__Data in this exercise__.
──────────────────────────────

(* ===== verification/RowAuthorshipSafety.v ===== *)
(** * What verified authorships promise

    A head has one row for an asset, the batch verifier agrees with the verifier of
    one row, and a verified row is the word of its author: the keys that signed
    lead from the author to the head. *)

From S2P Require Import Prelude Bytes Merkle CodePoints JsText JsNumber CanonicalJson CanonicalJsonTheory CanonicalJsonRoundtrip.
From S2P Require Import PlainJson WireScalars KaTransfer AuthorLane AuthorCatalog AuthorCatalogTheory AuthorCatalogRows AuthorCatalogSafety.
From S2P Require Import JsonEquiv ControlObject ControlObjectTheory ControlObjectSafety CatalogObjects CatalogObjectsTheory.
From S2P Require Import CatalogDirectory CatalogDirectoryTheory CatalogDirectorySafety CatalogAuthority SignatureVerifier SignatureTheory RowAuthorship RowAuthorshipTheory.

Open Scope Z_scope.

Lemma rowValues_wf p : wfJson p -> Forall wfJson (rowValues p).
Proof.
  intros Hw. destruct p as [| | | | |fs]; try constructor. cbn [rowValues]. pose proof (field_wf (js "rows") _ Hw) as Hf.
  destruct (field (js "rows") fs) as [[| | | |vs|]|]; try constructor. by apply wfJson_array.
Qed.

Lemma Forall2_zip {A B} (P : A -> B -> Prop) l k x y : Forall2 P l k -> (x, y) ∈ zip l k -> P x y /\ x ∈ l /\ y ∈ k.
Proof.
  intros H. induction H as [|a b l k Hab _ IH]; [by intros ?%elem_of_nil|]. cbn [zip_with]. rewrite !elem_of_cons.
  intros [[= -> ->]|Hin]; [by auto|]. destruct (IH Hin) as (? & ? & ?). auto.
Qed.

(** Inclusions of appended lists. *)
Ltac in_appended := let x := fresh in intros x; rewrite !elem_of_app; tauto.

Section Safety.
Context (nfc : jsstr -> jsstr) (sha256 : bytes -> bytes).
Context (verifyMessage : bytes -> jsstr -> option jsstr) (keccak256 : bytes -> bytes) (abiEncode : DelegationPreimage -> bytes).

Abbreviation verifyRow := (verifyAuthorCatalogRowAuthorshipV1 nfc sha256 verifyMessage keccak256 abiEncode).
Abbreviation verifyBucket := (verifyAuthorCatalogBucketRowAuthorshipsV1 nfc sha256 verifyMessage keccak256 abiEncode).
Abbreviation Closes := (Closed nfc sha256 verifyMessage keccak256 abiEncode).
Abbreviation Good := (GoodObjects nfc sha256).

(** ** One row *)

(** The rows of a bucket with their values. *)
Lemma bucketRows_Ok input objects v r :
  Good input objects -> (v, r) ∈ bucketRows (closureBucket objects) ->
  wfJson v /\ assertAuthorCatalogRowV1 nfc v = Ok r /\ r ∈ rows (closureBucket objects).2.
Proof.
  intros Hg Hin. destruct (bucketStructure_Ok _ _ _ _ (good_bucket _ _ _ _ Hg)) as (_ & _ & _ & Hall).
  destruct (Forall2_zip _ _ _ _ _ Hall Hin) as (Ha & Hv & Hr). split; [|done].
  pose proof (signed_payload_wf _ _ _ (so_wf _ _ _ (go_bucket _ _ _ _ Hg)) (snapshot_asserts _ _ _ (go_bucket _ _ _ _ Hg))) as Hw.
  apply rowValues_wf in Hw. rewrite Forall_forall in Hw. by apply Hw.
Qed.

(** A row that the verifier closed. *)
Record ClosedRow (registries : Registries) (input : BucketAuthorshipsInput) (objects : CatalogClosureObjectsV1) (target : jsstr)
    (paths : VerifiedPaths) (s : VerifiedAuthorCatalogRowAuthorshipSnapshotV1) : Prop := {
  cr_wf : WfInput input;
  cr_good : Good input objects;
  cr_closed : Closes registries input objects (shared s) paths;
  cr_row : exists v, (v, authorshipRow s) ∈ bucketRows (closureBucket objects) /\ closeCatalogRowAuthorship nfc sha256 (shared s) v = Ok s;
  cr_target : kaId (authorshipRow s) = target
}.

Lemma verifyRow_Ok registries value token registries' :
  wfValue value -> verifyRow registries value = Ok (token, registries') ->
  exists fields objects target paths s, recordFields value = Some fields /\
    snapshotCatalogObjects nfc sha256 (closureInput fields) = Ok objects /\
    ClosedRow registries (closureInput fields) objects target paths s /\ token = length (verifiedAuthorships registries) /\
    registries' = {| verifiedSignatures := verifiedSignatures registries; verifiedPaths := paths;
                     verifiedAuthorships := verifiedAuthorships registries ++ [s] |}.
Proof.
  intros Hw H. unfold verifyAuthorCatalogRowAuthorshipV1 in H. apply result_bind_Ok in H as ([input target] & Hi & H).
  unfold snapshotRowAuthorshipInput in Hi. apply result_bind_Ok in Hi as (fields & Hf & [= <- <-]).
  assert (recordFields value = Some fields) as Hr.
  { unfold snapshotInputFields in Hf. destruct (recordFields value) as [fs|]; [|done]. do 3 apply throw_if_Ok in Hf as [_ Hf]. by injection Hf as ->. }
  apply result_bind_Ok in H as (objects & Ho & H). apply result_bind_Ok in H as (ka & Hka & H). apply result_bind_Ok in H as ([sh paths] & Hc & H).
  pose proof (closureInput_wf _ _ Hw Hr) as Wi. pose proof (objects_Ok _ _ _ _ Wi Ho) as Hg.
  destruct (closure_Ok _ _ _ _ _ _ _ _ _ _ _ Hg Hc) as [Hcl _].
  destruct (List.filter _ _) as [|[v r] [|]] eqn:El; [done| |done]. apply result_bind_Ok in H as (s & Hs & [= <- <-]).
  assert ((v, r) ∈ bucketRows (closureBucket objects) /\ kaId r = ka) as [Hin Hk].
  { assert (In (v, r) (List.filter (fun row => bool_decide (kaId row.2 = ka)) (bucketRows (closureBucket objects)))) as Hin by (rewrite El; by left).
    apply filter_In in Hin as [Hin Hk%bool_decide_eq_true]. split; [by apply list_elem_of_In|done]. }
  destruct (bucketRows_Ok _ _ _ _ Hg Hin) as (Wv & Ha & _). destruct (closeRow_Ok _ _ _ _ _ _ Wv Ha Hs) as (<- & <- & _).
  exists fields, objects, ka, paths, s. split; [exact Hr|]. split; [exact Ho|]. split; [|done]. split; try assumption. by exists v.
Qed.

(** ** One row per asset *)

(** What is hashed for the head, the path and the bucket. *)
Definition snapshotInputs (input : BucketAuthorshipsInput) : list bytes :=
  envelopeInputs (asJson (inputHead input)) ++
  flat_map (fun v => envelopeInputs (asJson v)) (default [] (arrayItems (inputPathEnvelopes input))) ++
  envelopeInputs (asJson (inputBucket input)).

Lemma boundPath_Ok registry input objects bound :
  WfInput input -> bindEnvelopes sha256 registry input objects = Ok bound ->
  exists items, arrayItems (inputPathEnvelopes input) = Some items /\ Forall2 (fun v e => SnapshotOf sha256 (asJson v) e) items (boundPath bound).
Proof.
  intros Wi H. unfold bindEnvelopes in H. apply result_bind_Ok in H as (items & Hi & H). apply result_bind_Ok in H as (? & _ & H).
  apply result_bind_Ok in H as (path & Hp & H). do 4 apply result_bind_Ok in H as (? & _ & H). injection H as <-. cbn [boundPath].
  unfold assertOrdinaryArrayExactLength in Hi. destruct (arrayItems (inputPathEnvelopes input)) as [vs|] eqn:Ei; [|done].
  apply throw_if_Ok in Hi as [_ [= ->]]. exists items. split; [done|].
  exact (pathSnapshot_Ok _ _ _ _ (arrayItems_wf _ _ (wi_path _ Wi) Ei) Hp).
Qed.

Lemma head_digest objects bound agentDigest scopeDigest :
  catalogHeadObjectDigest (sharedAuthorship objects bound agentDigest scopeDigest) = objectDigest (closureHead objects).1.
Proof. unfold sharedAuthorship. by destruct (closureDelegation objects), (closureHead objects), (closureBucket objects). Qed.

(** The bucket of a closed row is the one its key selects under the head. *)
Lemma closedRow_bucket registries input objects target paths s :
  ClosedRow registries input objects target paths s ->
  authorshipRow s ∈ rows (closureBucket objects).2 /\
  catalogKeyToBucketIdV1 sha256 target (bucketCount (headScope (closureHead objects).2)) = Ok (bucketId (closureBucket objects).2).
Proof.
  intros [_ Hg Hc (v & Hin & _) <-]. destruct (bucketRows_Ok _ _ _ _ Hg Hin) as (_ & _ & Hr). split; [exact Hr|].
  destruct (bucketStructure_Ok _ _ _ _ (good_bucket _ _ _ _ Hg)) as (_ & _ & [_ _ Hm] & _). rewrite Forall_forall in Hm.
  rewrite <- (cl_count _ _ _ _ _ _ _ _ _ _ Hc). by apply Hm.
Qed.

──────────────────────────────

__What is expected__.
Copy out every line in the entries above that holds "BucketAuthorshipsInput".

__Reply to the task__.
Record ClosedRow (registries : Registries) (input : BucketAuthorshipsInput) (objects : CatalogClosureObjectsV1) (target : jsstr)
Definition snapshotInputs (input : BucketAuthorshipsInput) : list bytes :=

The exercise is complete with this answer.